An adsorption-catalysis pathway toward sustainable application of mesoporous carbon nanospheres for efficient environmental remediation

Abstract

Large-surface area carbon materials have attracted a great deal of attention recently due to their promising applications in adsorption, energy storage, and catalysis. In this study, a green and sustainable wastewater treatment strategy, involving preadsorption of mesoporous carbon nanospheres (MCNS) with water contaminants and subsequent advanced oxidation of preadsorbed molecules and an additional water contaminant, is studied for the treatment of wastewater and regeneration of MCNS simultaneously. Here, MCNS were facilely synthesized, which demonstrated high efficiency in adsorptive removal of neutral, cationic, and anionic organic water contaminants. MCNS with preadsorbed contaminant molecules were found to be highly active catalysts for the peroxymonosulfate (PMS)-activated removal of phenol in wastewater.
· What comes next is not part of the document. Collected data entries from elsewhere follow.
Lemma keyword_holds point key value s :
  pointPayload point !! key = Some (Some (StringValue s)) →
  holds (MatchKeyword key value) (pointPayload point) = true ↔ s = value.
Proof. intros Hk. by rewrite holds_keyword, keyword_string. Qed.
Lemma keywords_hold point key values s :
  pointPayload point !! key = Some (Some (StringValue s)) →
  holds (MatchKeywords key values) (pointPayload point) = true ↔ s ∈ values.
Proof. intros Hk. rewrite holds_keywords. setoid_rewrite (keyword_string _ _ _ _ Hk). naive_solver. Qed.
Lemma paths_hold point paths :
  holds (MatchKeywords "path_scope" (normalizeScopePaths paths)) (pointPayload point) = true ↔ carried point paths.
Proof.
  rewrite holds_keywords. unfold carried. setoid_rewrite keyword_list; [done|]. by rewrite payload_required by set_solver.
Qed.
Lemma optional_holds point key values (value : option string) :
  pointPayload point !! key = Some ∘ StringValue <$> value →
  Forall (λ c, holds c (pointPayload point) = true)
    (if bool_decide (values = []) then [] else [MatchKeywords key values]) ↔ passes values value = true.
Proof.
  intros Hk. rewrite passes_spec. case_bool_decide as Hv; [by rewrite Hv, Forall_nil; naive_solver|].
  rewrite Forall_singleton, holds_keywords. setoid_rewrite (keyword_optional _ _ _ _ Hk). naive_solver.
Qed.
Lemma generation_holds point generation :
  Forall (λ c, holds c (pointPayload point) = true)
    (match generation with Some g => [MatchKeyword "collection_generation" g] | None => [] end) ↔
  ∀ g, generation = Some g → pt_CollectionGeneration point = g.
Proof.
  destruct generation as [g|]; [|by rewrite Forall_nil; naive_solver]. rewrite Forall_singleton, keyword_holds.
  - naive_solver.
  - by rewrite payload_required by set_solver.
Qed.
(* ===== verification/PublicationEffects.v ===== *)
(** * What an operation on the publication journal did

    Every operation, whatever its callbacks and however it ends, does one of
    three things to the database: nothing, the entry of one prepared row, or the
    move of one prepared row to a final state. *)

From stdpp Require Import pretty.
From S2P Require Import Prelude GoLib Fault Contracts Identity RunState LeasePaths Postgres DeliveryContracts.
From S2P Require Import ControlMemory Leases LeaseSets LeaseSafety PgTables PgEvents Publications PgLogic.
From S2P Require Import LeaseExpansion.

(** ** What a verified lease set proves

    A lease set that [verifyLeaseSetAuthorityWithMinimum] accepts is active, and
    every lease it names is stored with the presented token, held by the owner of
    the set, and lasts at least the required time beyond a reading of the clock
    taken during the check. *)

Section authority.
Context `{Clock, Database, TimeText, Sha256, Collation}.

(** The stored lease a proof stands for. *)
Definition proved (t : Tables) (owner : string) (expires : Z) (proof : Lease) : Prop :=
  ∃ row, leases t !! l_LeaseKey proof = Some row ∧ row_owner row = owner ∧
    row_token row = l_FencingToken proof ∧ instant (row_expires row) = expires.

Definition authority (st : PgStore) (ls : LeaseSet) (proofs : list Lease) (minimum : Z) (t : Tables)
    (i : nat) : Prop :=
  ∃ row, lease_sets t !! setKey st (ls_LeaseSetID ls) = Some row ∧ set_state row = "active" ∧
    set_owner row = ls_OwnerID ls ∧
    (instant (clock_reading i) + minimum < instant (set_expires row))%Z ∧
    Forall (proved t (ls_OwnerID ls) (instant (set_expires row))) proofs.

(** A member read from the table, before it is compared with the proof. *)
Definition member_of (st : PgStore) (owner : string) (t : Tables) (m : storedLeaseSetMember) : Prop :=
  ∃ key row, leases t !! key = Some row ∧ sm_lease m = lease_of key row ∧ row_owner row = owner.

Lemma scanMembers_of st owner rows members s a s' :
  scanMembers st owner rows members s = (Ok a, s') →
  Forall (member_of st owner (tables s)) members → Forall (member_of st owner (tables s)) a.
Proof.
  revert members s. induction rows as [|[res token] rows IH]; intros members s; cbn [scanMembers].
  { by intros [= <- _]. }
  intros Hrun Hall. apply M_bind_ok in Hrun as (live & s1 & [= <- <-] & Hrun).
  destruct (leases (tables s) !! _) as [row|] eqn:Hrow; [|by eapply IH].
  apply M_bind_ok in Hrun as (now & s2 & [= <- <-] & Hrun).
  destruct (negb _ || _ || _) eqn:Hg; [done|]. apply orb_false_iff in Hg as [Hg _].
  apply orb_false_iff in Hg as [_ Ho]. apply negb_false_iff, bool_decide_eq_true in Ho.
  apply IH in Hrun; [done|]. apply Forall_app. split; [done|]. apply Forall_singleton.
  by eexists _, row.
Qed.

Lemma matchMembers_Forall3 keys members proofs :
  matchMembers keys members (Some proofs) = Ok tt → length members = length keys →
  length proofs = length keys →
  Forall3 (λ key m proof, l_LeaseKey (sm_lease m) = key ∧
    l_FencingToken (sm_lease m) = l_FencingToken proof) keys members proofs.
Proof.
  revert members proofs. induction keys as [|key keys IH]; intros [|m members] [|proof proofs]; try done.
  { intros _ _ _. constructor. }
  cbn [matchMembers head tail length option_map default]. intros Hok Hm Hp.
  apply res_bind_ok in Hok as ([] & Hk%fail_if_ok & Hok). apply res_bind_ok in Hok as ([] & Ht%fail_if_ok & Hok).
  apply negb_false_iff in Hk, Ht. apply bool_decide_eq_true in Hk. apply Z.eqb_eq in Ht.
  constructor; [done|]. apply IH; [done|lia|lia].
Qed.

Lemma durations_match stored leases0 updated l :
  leaseSetDurationsMatch stored leases0 updated = true → l ∈ leases0 →
  instant (l_ExpiresAt l) = instant (set_expires (st_row stored)).
Proof.
  unfold leaseSetDurationsMatch. intros Hm Hl.
  apply andb_true_iff in Hm as [Hm Hall]. apply andb_true_iff in Hm as [Hlen%Nat.eqb_eq _].
  rewrite forallb_forall in Hall. apply list_elem_of_lookup in Hl as [i Hi].
  destruct (updated !! i) as [u|] eqn:Hu; [|apply lookup_ge_None in Hu; apply lookup_lt_Some in Hi; lia].
  assert (In (l, u) (zip leases0 updated)) as Hin.
  { apply list_elem_of_In, list_elem_of_lookup. exists i. by rewrite lookup_zip_with, Hi, Hu. }
  specialize (Hall _ Hin). cbn in Hall. apply andb_true_iff in Hall as [Hall _].
  apply andb_true_iff in Hall as [Hall _]. apply andb_true_iff in Hall as [_ He]. by apply Z.eqb_eq in He.
Qed.

Lemma members_proved st owner t members keys proofs expires :
  Forall (member_of st owner t) members →
  Forall3 (λ key m proof, l_LeaseKey (sm_lease m) = key ∧
    l_FencingToken (sm_lease m) = l_FencingToken proof) keys members proofs →
  keys = l_LeaseKey <$> proofs →
  (∀ l, l ∈ sm_lease <$> members → instant (l_ExpiresAt l) = expires) →
  Forall (proved t owner expires) proofs.
Proof.
  intros Hm Hall. revert Hm. induction Hall as [|key m proof keys members proofs [Hk Ht] _ IH]; intros Hm Hkeys He.
  { constructor. }
  apply Forall_cons in Hm as [(k & row & Hrow & Hl & Ho) Hm]. rewrite fmap_cons in Hkeys.
  injection Hkeys as -> Hkeys. constructor.
  - exists row. rewrite Hl in Hk, Ht. cbn in Hk, Ht. subst k. split_and!; [done..|].
    rewrite <-(He (sm_lease m)) by (rewrite fmap_cons; by left). by rewrite Hl.
  - apply IH; [done..|]. intros l Hl'. apply He. rewrite fmap_cons. by right.
Qed.

Lemma loadAndVerify_proved st id owner keys proofs s ls0 updated s' expires :
  loadAndVerifyLeaseSetMembers st id owner keys (Some proofs) s = (Ok (ls0, updated), s') →
  keys = l_LeaseKey <$> proofs → (∀ l, l ∈ ls0 → instant (l_ExpiresAt l) = expires) →
  Forall (proved (tables s) owner expires) proofs.
Proof.
  unfold loadAndVerifyLeaseSetMembers. intros Hrun Hkeys He.
  apply M_bind_ok in Hrun as (u & s1 & Hst & Hrun). apply reader_statement in Hst as [Ht1 _].
  apply M_bind_ok in Hrun as (rows & s2 & [= <- <-] & Hrun).
  apply M_bind_ok in Hrun as (members & s3 & Hscan & Hrun).
  apply scanMembers_of in Hscan; [|constructor]. rewrite Ht1 in Hscan.
  apply M_bind_ok in Hrun as (u1 & s4 & Hlen & Hrun). injection Hlen as Hlen _. destruct u1.
  apply fail_if_ok, negb_false_iff, Nat.eqb_eq in Hlen.
  apply M_bind_ok in Hrun as (u2 & s5 & Hmatch & Hrun). injection Hmatch as Hmatch _. destruct u2.
  injection Hrun as <- _ _.
  apply matchMembers_Forall3 in Hmatch.
  - eapply members_proved; [|exact Hmatch|done|done].
    apply Forall_forall. intros m. rewrite SortBy_Permutation. by apply Forall_forall.
  - by rewrite SortBy_Permutation.
  - by rewrite Hkeys, length_fmap.
Qed.

Lemma verified_authority st ls keys proofs digest minimum ttl s a s' :
  verifyLeaseSetAuthorityWithMinimum st ls keys proofs digest minimum ttl s = (Ok a, s') →
  keys = l_LeaseKey <$> proofs →
  ∃ i, readings s ≤ i < readings s' ∧ authority st ls proofs minimum (tables s) i.
Proof.
  unfold verifyLeaseSetAuthorityWithMinimum. intros Hrun Hkeys.
  apply M_bind_ok in Hrun as (found & s1 & Hload & Hrun).
  apply loadLeaseSetForUpdate_run in Hload as (Ht1 & Hset & Hnow).
  apply M_bind_ok in Hrun as (u1 & s2 & [= _ <-] & Hrun).
  apply M_bind_ok in Hrun as (u2 & s3 & [= _ <-] & Hrun).
  destruct found as [stored|]; [|done]. destruct (Hnow stored eq_refl) as (Hr1 & Hn & _).
  destruct (negb _ || _ || _ || _ || _ || _ || _ || _) eqn:Hg; [done|].
  do 4 (apply orb_false_iff in Hg as [Hg _]). apply orb_false_iff in Hg as [Hg Hexp].
  apply orb_false_iff in Hg as [Hg _]. apply orb_false_iff in Hg as [Hst Ho].
  apply negb_false_iff in Hexp. apply negb_false_iff, bool_decide_eq_true in Hst, Ho.
  unfold After in Hexp. apply Z.ltb_lt in Hexp. rewrite Hn in Hexp. cbn in Hexp.
  apply M_bind_ok in Hrun as ([ls0 updated] & s4 & Hload & Hrun).
  destruct (negb (leaseSetDurationsMatch _ _ _)) eqn:Hd; [done|]. apply negb_false_iff in Hd.
  injection Hrun as _ <-. pose proof (loadAndVerify_reader _ _ _ _ _ _ _ _ Hload) as [_ Hn4].
  exists (readings s). split; [lia|]. exists (st_row stored). split_and!; [done|done|done|lia|].
  rewrite <-Ht1. eapply loadAndVerify_proved; [exact Hload|done|].
  intros l Hl. by eapply durations_match.
Qed.
End authority.

(** ** Digests survive their storage *)

Lemma hex_pair (a b : Ascii.ascii) :
  cl_hex a = true → cl_hex b = true →
  (hex_char a && hex_char b = true) ∧
  hex_byte (Ascii.N_of_ascii (chr (16 * hex_value a + hex_value b))) = [a; b].
Proof.
  assert (∀ c, cl_hex c = true → hex_char c = true ∧ (hex_value c < 16)%N ∧ hex_digit (hex_value c) = c) as Hc.
  { intros [[] [] [] [] [] [] [] []]; intros Hx; try discriminate Hx; repeat split. }
  intros Ha Hb. destruct (Hc a Ha) as (-> & Ha1 & Ha2), (Hc b Hb) as (-> & Hb1 & Hb2). split; [done|].
  unfold chr. rewrite Ascii.N_ascii_embedding by lia. unfold hex_byte.
  replace ((16 * hex_value a + hex_value b) / 16)%N with (hex_value a).
  2: { apply (N.div_unique _ _ _ (hex_value b)); lia. }
  replace ((16 * hex_value a + hex_value b) mod 16)%N with (hex_value b).
  2: { apply (N.mod_unique _ _ (hex_value a)); lia. }
  by rewrite Ha2, Hb2.
Qed.

Lemma hex_roundtrip n s :
  match_classes (replicate (n + n) cl_hex) s = true → hexText (DecodeString s) = s.
Proof.
  revert s. induction n as [|n IH]; intros s.
  { destruct s; [done|by intros [=]]. }
  replace (S n + S n) with (S (S (n + n))) by lia. cbn [replicate].
  destruct s as [|a [|b s]]; cbn [match_classes]; try done.
  { by intros [_ Hx]%andb_true_iff. }
  intros [Ha Hs]%andb_true_iff. apply andb_true_iff in Hs as [Hb Hs].
  destruct (hex_pair a b Ha Hb) as [Hc Hp]. cbn [DecodeString]. rewrite Hc.
  specialize (IH s Hs). unfold hexText in *. cbn [bytes_of].
  change (hex_encode (byte_of ?c :: ?l)) with (hex_byte (byte_of c) ++ hex_encode l). unfold byte_of at 1.
  rewrite Hp. cbn [app string_of]. by rewrite IH.
Qed.


(** ** Reading *)

Section readers.
Context `{Clock, Database, TimeText, Sha256, Collation, Json, DeliveryJson}.

Lemma set_lease_tables_id t : set_lease_tables (lease_tables (work t)) t = t.
Proof. by destruct t as [c x []]. Qed.

Lemma on_leases_reader {A} (m : M error (DB Tables) A) : reader m → reader (on_leases m).
Proof.
  intros Hm s r s'. unfold on_leases. destruct (m _) as [r0 s0] eqn:Hrun. intros [= _ <-].
  apply Hm in Hrun as [Ht Hn]. cbn in *. by rewrite Ht, set_lease_tables_id.
Qed.

Lemma journal_reader op params : reader (journal op params).
Proof. unfold journal. reading. Qed.

Lemma loadDeliveryPublication_reader st d a : reader (loadDeliveryPublication st d a).
Proof. unfold loadDeliveryPublication. apply reader_bind; [apply journal_reader|]. reading. Qed.

Lemma lockPublicationAndLeaseSet_reader st intent keys : reader (lockPublicationAndLeaseSet st intent keys).
Proof.
  unfold lockPublicationAndLeaseSet, lockPublicationAdvisory. apply reader_bind; [|reading].
  apply on_leases_reader, lockLeaseSetAndMembers_reader.
Qed.

Lemma lifecycle_reader st a op : reader (requirePublicationLifecycleFence st a op).
Proof. unfold requirePublicationLifecycleFence. reading. Qed.

Lemma verify_reader st ls keys proofs digest minimum ttl :
  reader (on_leases (verifyLeaseSetAuthorityWithMinimum st ls keys proofs digest minimum ttl)).
Proof. apply on_leases_reader, verifyAuthority_reader. Qed.
End readers.

#[export] Hint Resolve on_leases_reader journal_reader loadDeliveryPublication_reader
  lockPublicationAndLeaseSet_reader lifecycle_reader verify_reader : forja_parts.

(** ** Effects *)

Section effects.
Context `{Clock, Database, TimeText, Sha256, Collation, Json, DeliveryJson}.

(** The attempt is stored, succeeded, and its run is being validated. *)
Definition publishable (st : PgStore) (attemptID : string) (t : Forja) : Prop :=
  ∃ a r, attempts (work t) !! attemptID = Some a ∧ at_tenant a = tenantID st ∧
    at_status a = "succeeded" ∧ runs (canonical t) !! at_run a = Some r ∧
    run_scope r = store_scope st ∧ run_state r = StateValidating.

Definition intent_key (st : PgStore) (intent : DeliveryPublicationIntent) : PublicationKey :=
  publication_key st (pi_DeliveryID intent) (pi_AttemptID intent).

(** The states a prepared row can be moved to, with what was observed. *)
Definition final (row : PublicationRow) (state : string) (observed : option string) : Prop :=
  state = "published" ∧ observed = Some (pb_result row) ∨
  state = "abandoned" ∧ observed = pb_previous row ∨ state = "conflict".

Inductive journal_effect (st : PgStore) (intent : DeliveryPublicationIntent) (t : Forja) : Forja → Prop :=
| je_none : journal_effect st intent t t
| je_prepared pubs prepared updated :
    validatePublicationIntent intent = Ok tt → validatePublicationScope st intent = Ok tt →
    delivery_publications (work t) = Some pubs → publishable st (pi_AttemptID intent) t →
    publication_insert_fault (intent_key st intent) (prepared_row intent prepared updated) pubs t = None →
    journal_effect st intent t
      (set_journal <[intent_key st intent := prepared_row intent prepared updated]> t)
| je_moved pubs row state observed published updated :
    delivery_publications (work t) = Some pubs → pubs !! intent_key st intent = Some row →
    scanIntent (intent_key st intent) row = intent → pb_state row = "prepared" →
    final row state observed →
    publication_check (intent_key st intent) (moved_publication row state observed published updated) = false →
    journal_effect st intent t
      (set_journal <[intent_key st intent := moved_publication row state observed published updated]> t).

(** The prepared row of the intent became [state]; nothing else changed. *)
Definition settled (st : PgStore) (intent : DeliveryPublicationIntent) (state : string)
    (observed : option string) (t t' : Forja) : Prop :=
  ∃ pubs row published updated,
    delivery_publications (work t) = Some pubs ∧ pubs !! intent_key st intent = Some row ∧
    pb_state row = "prepared" ∧ scanIntent (intent_key st intent) row = intent ∧
    final row state observed ∧
    publication_check (intent_key st intent) (moved_publication row state observed published updated) = false ∧
    t' = set_journal <[intent_key st intent := moved_publication row state observed published updated]> t.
Meanwhile, the pre-adsorbed organic contaminants in MCNS were also removed by PMS, leading to a recleaned surface for subsequent adsorptive removal of the water contaminant. Various parameters in adsorption and catalytic degradation were studied to elucidate the performance of MCNS as well as the adsorption and degradation mechanism. The recyclability of MCNS for multiple adsorption−catalysis runs makes the process green, sustainable, and cost-effective without introducing any secondary contaminants.